* WHAT YOU ARE ASKED TO DO
Print, from the listing below, the lines starting at the line containing "assert (Hpos : (0 <= r)%Z)." and ending at the line containing "utf8_chunk r raw -> unquote_from", exactly as they stand, and print nothing else.
BEGIN
Lemma escape_chunk_view r raw : utf8_chunk r raw -> escape_view r raw (escape_chunk (Some r, raw)).
Proof.
  intros H. pose proof (utf8_high _ _ H) as Hh. cbn [escape_chunk].
  assert (Hone : (0 <= r < 128)%Z -> raw = String (byte_of r) "").
  { intros Hr. destruct Hh as [(_ & a & -> & <-)|[[Hge _] _]]; [by rewrite byte_of_val|lia]. }
  assert (Hpos : (0 <= r)%Z).
  { destruct Hh as [(_ & a & _ & <-)|[[Hge _] _]]; [apply byte_val_bounds|lia]. }
  repeat match goal with
  | |- escape_view _ _ (if (r =? ?k)%Z then _ else _) => destruct (Z.eqb_spec r k) as [->|];
      [by eapply view_simple; [reflexivity|reflexivity|apply Hone; lia]|]
  end.
  destruct (_ || _) eqn:Hc; [|apply view_raw; [done|done|lia]].
  apply view_hex; [lia|unfold is_surrogate, in_range; lia|].
  destruct (decide (r < 128)%Z) as [Hlt|Hge].
  - rewrite Hone by lia. unfold encode_rune, in_range.
    by assert (((0 <=? r) && (r <=? 127))%Z = true) as -> by lia.
  - apply line_separator; [done|lia].
Qed.

Lemma unquote_chunk r raw n t :
  utf8_chunk r raw -> unquote_from (S n) (escape_chunk (Some r, raw) ++ t) = String.append raw <$> unquote_from n t.
Proof.
  intros H. destruct (escape_chunk_view _ _ H) as [Hq Hb Hc|e d He Hu ->|Hr Hs <-].
  - assert (Hhead : exists a s, raw = String a s /\ Ascii.eqb a backslash = false /\
      Ascii.eqb a dquote || (byte_val a <? 32)%Z = false).
    { assert (Hne : forall a k, byte_val a <> Z.of_nat k -> k < 256 -> Ascii.eqb a (ascii_of_nat k) = false).
      { intros a k Hk Hlt. destruct (Ascii.eqb_spec a (ascii_of_nat k)) as [->|]; [|done]. exfalso. apply Hk.
        unfold byte_val, ascii_of_nat. rewrite N_ascii_embedding by lia. apply nat_N_Z. }
      destruct (utf8_high _ _ H) as [(Hlt & a & -> & <-)|[[Hge Hall] (a & s & ->)]].
      - exists a, "". split; [done|]. unfold backslash, dquote. rewrite !Hne by lia. split; [done|]. simpl. lia.
      - exists a, s. split; [done|]. simpl in Hall. apply andb_true_iff in Hall as [Ha _].
        unfold backslash, dquote. rewrite !Hne by lia. split; [done|]. simpl. lia. }
    destruct Hhead as (a & s & -> & Hb1 & Hq1). cbn [unquote_from String.append]. rewrite Hb1, Hq1.
    change (String a (s ++ t)) with (String a s ++ t). rewrite (chunks_cons _ _ _ H), drop_bytes_app. done.
  - cbn [esc String.append unquote_from]. change (Ascii.eqb backslash backslash) with true. cbn iota.
    rewrite Hu, He. cbn [mbind option_bind]. by destruct (unquote_from n t).
  - cbn [esc String.append unquote_from]. change (Ascii.eqb backslash backslash) with true. cbn iota.
    change (Ascii.eqb "u" "u") with true. cbn iota. rewrite hex4_pad by done. cbn [mbind option_bind].
    by rewrite Hs.
Qed.

(** Unquoting the literal of a string of valid UTF-8 gives it back. *)
Lemma unquote_escape s : valid_utf8 s = true -> unquote (escape s) = Some s.
Proof.
  assert (Hn : forall s n, valid_utf8 s = true -> String.length (escape s) < n -> unquote_from n (escape s) = Some s).
  2:{ intros Hv. apply Hn; [done|]. lia. }
  clear s. intros s. induction s as [|r raw t H IH|a t Ha Hc IH] using chunks_ind; intros n Hv Hlen.
  - by destruct n; [simpl in Hlen; lia|].
  - unfold valid_utf8 in *. rewrite (chunks_cons _ _ _ H) in Hv. simpl in Hv.
    rewrite (escape_cons _ _ _ H) in *. destruct n as [|n]; [lia|]. rewrite unquote_chunk by done.
    rewrite str_length_app in Hlen.
    assert (String.length (escape_chunk (Some r, raw)) <> 0).
    { destruct (escape_chunk_view _ _ H) as [? ? ?| |]; [|done..].
      destruct (utf8_high _ _ H) as [(_ & ? & -> & _)|[_ (? & ? & ->)]]; done. }
    by rewrite IH by (done || lia).
  - unfold valid_utf8 in Hv. by rewrite Hc in Hv.
Qed.

Lemma is_hex_digit z : is_hex (hex_digit (z mod 16)) = true.
Proof. unfold is_hex. rewrite hex_val_digit; [done|]. apply Z.mod_pos_bound. lia. Qed.

(** Literals the scanner accepts. *)
Definition lexical (raw : string) : Prop :=
  forall rest, scan_string (raw ++ String dquote rest) = Some (raw, rest).

Lemma lexical_nil : lexical "".
Proof. done. Qed.

Lemma lexical_byte c raw :
  Ascii.eqb c dquote = false -> Ascii.eqb c backslash = false -> (32 <= byte_val c)%Z -> lexical raw ->
  lexical (String c raw).
Proof.
  intros Hq Hb Hc H rest. cbn [scan_string String.append]. rewrite Hq, Hb, H.
  by assert ((byte_val c <? 32)%Z = false) as -> by lia.
Qed.

Lemma lexical_simple e raw :
  is_Some (simple_escape e) -> Ascii.eqb e "u" = false -> lexical raw -> lexical (esc e ++ raw).
Proof.
  intros [d He] Hu H rest. cbn [esc scan_string String.append].
  change (Ascii.eqb backslash dquote) with false. change (Ascii.eqb backslash backslash) with true. cbn iota.
  by rewrite Hu, He, H.
Qed.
END
* TASK OUTPUT
  assert (Hpos : (0 <= r)%Z).
  { destruct Hh as [(_ & a & _ & <-)|[[Hge _] _]]; [apply byte_val_bounds|lia]. }
  repeat match goal with
  | |- escape_view _ _ (if (r =? ?k)%Z then _ else _) => destruct (Z.eqb_spec r k) as [->|];
      [by eapply view_simple; [reflexivity|reflexivity|apply Hone; lia]|]
  end.
  destruct (_ || _) eqn:Hc; [|apply view_raw; [done|done|lia]].
  apply view_hex; [lia|unfold is_surrogate, in_range; lia|].
  destruct (decide (r < 128)%Z) as [Hlt|Hge].
  - rewrite Hone by lia. unfold encode_rune, in_range.
    by assert (((0 <=? r) && (r <=? 127))%Z = true) as -> by lia.
  - apply line_separator; [done|lia].
Qed.

Lemma unquote_chunk r raw n t :
  utf8_chunk r raw -> unquote_from (S n) (escape_chunk (Some r, raw) ++ t) = String.append raw <$> unquote_from n t.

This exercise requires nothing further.